Diskusi Publik PMII Simpulkan tidak Ada Terorisme di Bima

Kota Bima, Bimeks.- Isu terorisme yang sempat mencuat beberapa waktu lalu di wilayah Bima, dibahas khusus pada acara halalbihalal dan diskusi tentang rekonstruksi nilai dakwah Islam Rahmatan Lil Alamin, Ikhtiar Pencegahan Terorisme di NTB. Diskusi itu dilaksanakan  Persatuan Mahasiswa Islam Indonesia (PMII) Cabang Bima di hotel Parewa Kota Bima, Senin (27/8).

Dari empat pembicara yang dihadirkan, Ketua MUI (Majelis Ulama Indonesia) Kabupaten Bima, H. Abdurrahim Haris, MA, Kepala Bakesbanglinmaspol Kabupaten Bima, Drs. Syafruddin, akademisi  Syarif Ahmad, M.Si dan Ketua DPD Hizbut Tahrir (HTI) Kota Bima, Muhammmad Ayyubi menyimpulkan, tidak ada terorisme di Bima.

Meskipun sebelumnya, kasus terorisme sempat mencuat ke permukaan dengan munculnya kasus Ponpes Umar bin Khatab (UBK), Desa Sanolo, Kecamatan Bolo, Kabupaten Bima. Hingga pimpinan pondok setempat Ustadz Abrori bersama sejumlah tenaga pengajar dicap sebagai teroris dan dijatuhi hukuman oleh Pengadilan.

           Ketua MUI Kabupaten Bima, H. Abdurrahim Haris, MA, ketika menanggapi pertanyaan dari peserta, benarkah ada terorisme di Bima dan apa indikatornya,  justru mengaku bingung, apalagi dikaitkan dengan kasus UBK. “Secara umum, Islam tidak mengenal istilah terorisme. Istilah itu hanya plesetan yang ditafsirkan untuk kepentingan tertentu,’’ jelasnya.

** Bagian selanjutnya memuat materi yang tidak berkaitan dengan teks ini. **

Inductive ch_run (wake : Z) : gmap nat channel -> list post -> gmap nat channel -> Prop :=
| ch_run_nil s : ch_run wake s [] s
| ch_run_snoc s ps s1 o ps1 s2 :
    ch_run wake s ps s1 -> ch_ok wake s1 o -> ch_step o s1 = Some (s2, ps1) ->
    ch_run wake s (ps ++ ps1) s2.

(** The table tasks a loop receives, in order. *)
Definition table_tasks (l : L) (ps : list post) : list (fd_task (guarded F)) :=
  omap (fun p => match p with
                 | PostFd l' t => if decide (l' = l) then Some t else None
                 | _ => None
                 end) ps.
End channel.
Arguments channel : clear implicits.
Arguments post : clear implicits.
Arguments ch_op : clear implicits.

(** ** What a table task does to the registrations *)

Section registrations.
Context {K : Type} `{EK : EpollKernel K, EL : !EpollLaws K} {CB : Type}.
Implicit Types (s : fd_state K CB) (t : fd_task CB).

Definition registered (s : fd_state K CB) (fd : Z) : bool :=
  match get_event fd s with Ok ev => in_register ev | _ => false end.

Lemma registered_event s fd :
  registered s fd = true -> exists ev, get_event fd s = Ok ev /\ in_register ev = true.
Proof. unfold registered. destruct (get_event fd s); try done. eauto. Qed.

Lemma registered_with fd fd' ev ev0 s :
  get_event fd s = Ok ev0 ->
  registered (with_event fd ev s) fd' =
    (if decide (fd' = fd) then in_register ev else registered s fd').
Proof.
  intros H. unfold registered. rewrite (get_event_with _ _ _ ev0) by done.
  by case_decide.
Qed.

(** The two messages the bodies log when a channel misuses its descriptor. *)
Definition misuse (l : fd_log) : bool :=
  match l with LogError _ => false | _ => true end.

Definition tidy (l : list fd_log) : Prop := Forall (fun m => misuse m = false) l.

(** What a task needs of the table, and what it leaves. *)
Definition task_ready (s : fd_state K CB) (t : fd_task CB) : Prop :=
  match t with
  | TRegister _ => True
  | TUnregister fd | TDisable fd => registered s fd = true
  | TEnableCb fd types _ _ | TEnable fd types _ =>
      registered s fd = true /\ Z.land types all_types <> 0
  end.

Definition closes : Prop := forall k fd, (sys_close k fd).2 = None.

Definition task_leaves (t : fd_task CB) (r : bool) : Prop :=
  match t with TUnregister _ => closes -> r = false | _ => r = true end.

Lemma register_leaves fd s :
  0 <= fd < 2 ^ 31 - 1 ->
  exists s', register_task fd s = Ok (s', []) /\
    (forall fd', registered s' fd' = if decide (fd' = fd) then true else registered s fd').
Proof.
  intros Hfd. destruct (register_Ok fd s Hfd) as (s1 & ev & Hr & Hev & -> & _ & _).
  eexists. split; [exact Hr|]. intros fd'. rewrite (registered_with _ _ _ ev) by done.
  case_decide; [done|].
  destruct (grow_events_ok fd (events_ s) Hfd) as (Hl & _ & _ & Hold & Hnew).
  unfold registered, get_event. simpl. destruct (Z.leb_spec 0 fd'); [|done].
  destruct (Z.lt_ge_cases fd' (zlen (events_ s))) as [Hlt|Hge].
  - by rewrite Hold by lia.
  - rewrite (lookup_ge_None_2 (events_ s)) by (unfold zlen in Hge; lia).
    destruct (grow_events fd (events_ s) !! Z.to_nat fd') as [e|] eqn:He; [|done].
    simpl. by rewrite (Hnew fd' e).
Qed.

          Seperti ketika mencuat kasus UBK, katanya, dia bingung benarkah ponpes  tersebut disebut kelompok teroris. Pasalnya, saat itu MUI bersama beberapa Ormas Islam lain diminta oleh Kapolda NTB untuk memfasilitasi, menemui pimpinan Ponpes UBK. Agar Polisi bisa masuk, padahal saat itu ada sekitar 700 personel Polisi sudah mengepung Ponpes tersebut.

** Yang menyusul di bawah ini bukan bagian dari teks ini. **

(* ===== verification/Reactor.v ===== *)
(** * Reactor: channels, io queue and descriptor table put together

    [Channel] says what the methods of [LoopChannel] post, [LoopIo] how posted
    tasks reach the io thread, [LoopFd] what they do to the table.  Here the
    three run together, as [Loop::io_executor] of [src/core.cpp] composes them:
    any thread uses channels at any time, the io thread runs the queued tasks on
    the table and dispatches the events of a batch through it.

    Descriptor numbers are reused by the kernel, so the state also remembers
    which file a number stands for: [opened] gives the generation of the file
    behind each open number, [seen] the generations when the current batch was
    reported, [cb_gen] the generation whose subscription installed the callback
    of a slot, and a queued table task carries the generation of its
    descriptor.  These are ghosts: no step of the program reads them. *)

From S2P Require Import Prelude Events Kernel LoopFd LoopIo Channel LoopSlots.

(** ** The composition *)

Section reactor.
Context {K : Type} `{EK : EpollKernel K, EL : !EpollLaws K} {F : Type}.
Variable wake : Z.

(** A task of the io queue: a table task, or a task posted by the user. *)
Inductive ltask :=
| LTable (t : fd_task (guarded F)) (gen : nat)
| LUser (task : guarded F).

Record reactor := mk_reactor {
  chans : gmap nat (channel unit);
  io : io_side ltask;
  table : fd_state K (guarded F);
  (** the calls made: a body, and the events a callback got *)
  ran : list (F * option Z);
  opened : gmap Z nat;
  generation : nat;
  seen : gmap Z nat;
  cb_gen : gmap Z nat
}.

Definition with_io (s : io_side ltask) (r : reactor) : reactor :=
  mk_reactor (chans r) s (table r) (ran r) (opened r) (generation r) (seen r) (cb_gen r).

(** The io task a post makes; a heavy task goes to the other queue. *)
Definition queued (op : gmap Z nat) (p : post unit F) : option ltask :=
  match p with
  | PostFd _ t => Some (LTable t (default 0%nat (op !! task_fd t)))
  | PostIo _ g => Some (LUser g)
  | PostHeavy _ _ => None
  end.

(** A new channel gets a descriptor the kernel has just opened. *)
Definition open_file (o : ch_op unit F) (gen : nat) (op : gmap Z nat) : gmap Z nat :=
  match o with ChNew _ _ fd => <[fd := gen]> op | _ => op end.

Definition op_ok (o : ch_op unit F) (op : gmap Z nat) : Prop :=
  match o with
  | ChNew _ _ fd => fd_ok wake fd /\ op !! fd = None
  | ChUpdateCb _ _ types _ _ | ChUpdate _ types _ => Z.land types all_types <> 0
  | _ => True
  end.

Definition do_op (o : ch_op unit F) (cs : gmap nat (channel unit)) (ps : list (post unit F))
    (r : reactor) : reactor :=
  let op := open_file o (generation r) (opened r) in
  mk_reactor cs (foldl (fun s t => io_push t s) (io r) (omap (queued op) ps)) (table r)
    (ran r) op (S (generation r)) (seen r) (cb_gen r).

(** [Loop::unregister_fd]'s task closes the descriptor when it gives up its
    slot; [Loop::enable_fd]'s installs a callback when it logs nothing. *)
Definition after_close (t : fd_task (guarded F)) (s : fd_state K (guarded F))
    (op : gmap Z nat) : gmap Z nat :=
  match t with TUnregister fd => if registered s fd then op else delete fd op | _ => op end.

Definition after_enable (t : fd_task (guarded F)) (gen : nat) (l : list fd_log)
    (cg : gmap Z nat) : gmap Z nat :=
  match t, l with TEnableCb fd _ _ _, [] => <[fd := gen]> cg | _, _ => cg end.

     “Sepengetahuan saya di Ponpes itu hanya ada sekitar 70 santri bersama sejumlah tenaga pengajar. Ketika kita masuk Ponpes, orang pertama yang kita temui di sekitar lokasi adalah wartawan. Sedangkan di Ponpes sendiri, sudah tidak seorangpun santri maupun tenaga pengajar,’’ ceritanya.

          Ketika ditanyakan, benarkah di Bima ada terorisme, Ketua MUI justru mengaku bingung. Karena sulit melihat, indikator apa mereka hingga dicap sebagai teroris. ‘’Kalau dikaitkan dengan soal pelatihan, saya yakin setiap Ponpes ada, tetapi hanya sebatas pelatihan seperti beladiri dan lainnya itu kan biasa. Tapi, apa itu cukup jadi alasan mereka di sebut teroris,’’ tanyanya.

          Bahkan, Gubernur NTB pun saat itu sempat menyatakan NTB sebagai daerah pelatihan dan ujicoba terorisme. Dengan gambaran dan kondisi di lapangan itu, mantan anggota DPRD Kabupaten Bima dari PBB ini berkesimpulan di Bima tidak ada terorisme.

          Pembicara lainnya, Syarif Ahmad M,Si mengaku, munculnya kelompok radikalisme di beberapa tempat di Indonesia, sebagai respons antitesis dari perkembangan dunia. Karena di Barat saat ini, musuh mereka yang terbesar adalah Islam dan Konghucu. “Apa yang terjadi di UBK, bukan apa-apa. Tapi yang dimunculkan dalam media massa justru terorisme. Saya sendiri turun ke lapangan, dan ternyata tidak ada apa-apa di sana,’’ katanya.

     Ketua Hizbut Tahrir Bima, Muhammad Ayyubi mengaku, akar terorisme tidak lepas dari isu besar yang dihebohkan dunia, pascaperistiwa runtuhnya gedung WTC tahun 2001 lalu. Saat itu AS dan sekutunya menabuh genderang perang terhadap terorisme. Dengan melululantahkan Irak, Afganistan, dan Pakitan.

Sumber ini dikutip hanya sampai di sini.